Can anyone explain how it's possible for the apogee to reduce so much, while the perigee barely changes?
Wouldn't the air resistance that lowers the apogee also affect the perigee?
Or is it specifically because the object is being slowed at perigee, that the apogee lowers, while the perigee doesn't change much because the apogee is in vacuum?
Think of a very very elliptical orbit, one that's nearly a line and consider what happens when you take a bit of energy off the orbiting object. At perigee, when the energy is almost entirely kinetic, you're mostly just changing the velocity, rather than altitude of the object. At apogee, when the energy is almost entirely potential, it's the other way round - the change is almost entirely one of altitude. This is further stretched by the much more 'visible' effect of potential energy changes on altitude than of kinetic energy changes on velocity.
the atmospheric drag at perigee happens perpendicular to the object speed, which is tangential to the gravity field, so the object doesn't get shifts on it's vertical speed, only it's energy, having less to convert in potential energy (i.e. apogee height)
in the thereabout of perigee you have two arms, one inbound and one outbound. the horizontal component of the drag for both is all in the direction against the travel and slow the craft without changing the vertical component of its speed
the vertical component of the drag (for as long as the craft has the energy to get's outside of the dense atmosphere) kind of cancels out, as the drag force inbound pushes against your down velocity vector and the drag force outbound pushes against your up velocity vector.
there is however a small energy loss due to the fact that the journey trough the atmosphere isn't perfectly simmetrical, since you're losing speed along all the way, the inbound leg is shorter than the outbound leg, causing the vertical component of the drag going outside to slightly exceed the component of the vertical drag coming in - so your perigee does change little by litte due this (and other more nuanced effects, but we're painting with a large brush here) - this asymmetry gets stronger the more you stay in the atmosphere and the furthest you dip in the dense area, until you ultimately don't have the energy to escape anymore.

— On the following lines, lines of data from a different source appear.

(** A CDataStream is a queue of characters: [write] appends, [read] and
    [ignore] take from the front and throw exactly when there are too few,
    [Rewind] puts back what was read since the buffer was last emptied or
    compacted, [Compact] changes nothing, and [insert] and [erase] at the read
    position act on the front; the stream stays well formed. *)
Theorem stream_is_queue s n b :
  ok s -> 0 <= n < 2 ^ 31 -> Z.of_nat (length (vch s) + length b) < 2 ^ 31 ->
  unread (write s b) = unread s ++ b /\ ok (write s b) /\
  (if bool_decide (n <= size s)
   then exists s', read s n = Some (take (Z.to_nat n) (unread s), s') /\ ignore s n = Some s' /\
          unread s' = drop (Z.to_nat n) (unread s) /\ ok s' /\
          (n < size s -> Rewind s' n = (true, s)) /\
          (0 < n -> unread (erase s (nReadPos s) (nReadPos s + n)) = unread s')
   else read s n = None /\ ignore s n = None) /\
  unread (Compact s) = unread s /\ ok (Compact s) /\
  unread (insert s (nReadPos s) b) = b ++ unread s.
Proof.
  intros Hok Hn Hb. pose proof Hok as [H1 H2].
  split; [by apply write_unread|]. split; [unfold ok, write; simpl; rewrite length_app; lia|].
  split; [|split; [unfold unread, Compact; by rewrite drop_0|split;
    [unfold ok, Compact; simpl; rewrite length_drop; lia|by apply insert_front]]].
  rewrite ignore_unread, read_unread by done. case_bool_decide as Hs; [|done]. unfold size in *.
  eexists. split; [done|]. split; [done|].
  destruct (@read_enough CDataStream stream stream_laws s n Hok Hn) as (s' & E & Ec & Ho); [by simpl; rewrite length_unread|].
  simpl in E. rewrite read_unread, bool_decide_true in E by done. unfold size in E. injection E as <-.
  split; [done|]. split; [done|]. split.
  - intros Hlt. rewrite bool_decide_false by lia. unfold Rewind. simpl.
    rewrite (proj2 (Z.ltb_ge _ _)), Z.add_simpl_r by lia. by destruct s.
  - intros _. unfold erase. rewrite Z.eqb_refl. case_bool_decide as En.
    + by rewrite (proj2 (Z.eqb_eq _ _)) by lia.
    + by rewrite (proj2 (Z.eqb_neq _ _)) by lia.
Qed.

Lemma stream_is_queue_witness :
  unread (write (Init [1; 2; 3]) [4]) = [1; 2; 3; 4] /\
  exists s', read (Init [1; 2; 3]) 2 = Some ([1; 2], s') /\ unread s' = [3].
Proof.
  destruct (stream_is_queue (Init [1; 2; 3]) 2 [4]) as (H1 & _ & (s' & H2 & _ & H3 & _) & _).
  - split; simpl; lia.
  - lia.
  - simpl. lia.
  - split; [exact H1|]. exists s'. split; [exact H2|exact H3].
Defined.

End StreamQueue.

(** Containers round trip through a CDataStream: a vector of any type
    whose codec is lawful, and a set or map with its elements in key order,
    written with [<<] after any other data and read with [>>] gives the same
    elements and leaves what follows; [GetSerializeSize] is the number of
    bytes written. *)
Theorem containers_round_trip {A K T} (c : Codec A) (ck : Codec K) (ct : Codec T) (lt : K -> K -> bool)
    sizeof (v : list A) (m : list (K * T)) tail :
  Lawful c -> Lawful ck -> Lawful ct -> (forall a b, lt a b = true -> lt b a = false) ->
  0 < sizeof <= 5000000 -> wf (vector_codec c sizeof) v -> wf (map_codec lt ck ct) m ->
  exists bv bm, Serialize (vector_codec c sizeof) v = Some bv /\ Serialize (map_codec lt ck ct) m = Some bm /\
    GetSerializeSize (vector_codec c sizeof) v = Some (u32 (Z.of_nat (length bv))) /\
    GetSerializeSize (map_codec lt ck ct) m = Some (u32 (Z.of_nat (length bm))) /\
    (Z.of_nat (length (bv ++ bm ++ tail)) < 2 ^ 31 ->
     let s := CDataStream.write (CDataStream.write (CDataStream.write (CDataStream.Init []) bv) bm) tail in
     exists s1 s2, Unserialize (vector_codec c sizeof) s = Some (v, s1) /\
       Unserialize (map_codec lt ck ct) s1 = Some (m, s2) /\ CDataStream.unread s2 = tail).
Proof.
  intros Hc Hk Ht Hlt Hs Wv Wm.
  destruct (vector_lawful c sizeof Hs v Wv) as (bv & E1 & _ & E2 & Rv).
  destruct (ordered_lawful fst lt (pair_codec ck ct) Hlt m Wm) as (bm & E3 & _ & E4 & Rm).
  exists bv, bm. split_and!; try done. intros Hl. set (s := CDataStream.write _ _).
  assert (CDataStream.unread s = bv ++ bm ++ tail) as Es by (unfold s, CDataStream.unread; simpl; by rewrite app_assoc).
  destruct (Rv _ _ CDataStream.stream_laws s (bm ++ tail)) as (s1 & F1 & C1 & O1); [|done|].
  { split; simpl; [lia|]. by rewrite <- app_assoc. }
  destruct (Rm _ _ CDataStream.stream_laws s1 tail O1 C1) as (s2 & F2 & C2 & _). eauto.
Qed.

Lemma containers_round_trip_witness :
  exists s1 s2,
    let s := CDataStream.Init [2; 5; 0; 0; 0; 6; 0; 0; 0; 1; 9; 1; 255] in
    Unserialize (vector_codec (uint_codec 4) 4) s = Some ([5; 6], s1) /\
    Unserialize (map_codec Z.ltb (uint_codec 1) bool_codec) s1 = Some ([(9, true)], s2) /\
    CDataStream.unread s2 = [255].
Proof.
  destruct (containers_round_trip (uint_codec 4) (uint_codec 1) bool_codec Z.ltb 4 [5; 6] [(9, true)] [255])
    as (bv & bm & E1 & E2 & _ & _ & H).
  - apply uint_lawful. split; lia.
  - apply uint_lawful. split; lia.
  - apply bool_lawful.
  - intros a b Hab. apply Z.ltb_lt in Hab. apply Z.ltb_ge. lia.
  - lia.
  - split; [repeat constructor; lia|vm_compute; intros; discriminate].
  - split; [repeat constructor; simpl; lia|]. split; [repeat constructor|vm_compute; intros; discriminate].
  - injection E1 as <-. injection E2 as <-. apply H. vm_compute. reflexivity.
Defined.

the fact that the atmosphere isn't on/off like that but has a long boundary layer stretching far from the dense parts kinda complicates things a little more, because drag is applied the whole circle, but not by that much.
The rule of thumb you can use to make this intuitive:
A change in velocity at a certain point x on an orbit will change the entire orbit, except that orbit will still continue to go through that one point x.
So slowing down at perigee will not alter the perigee. (It is actually the most delta-v efficient way to lower the apogee.)
Wouldn't the air resistance that lowers the apogee also affect the perigee?
Or is it specifically because the object is being slowed at perigee, that the apogee lowers, while the perigee doesn't change much because the apogee is in vacuum?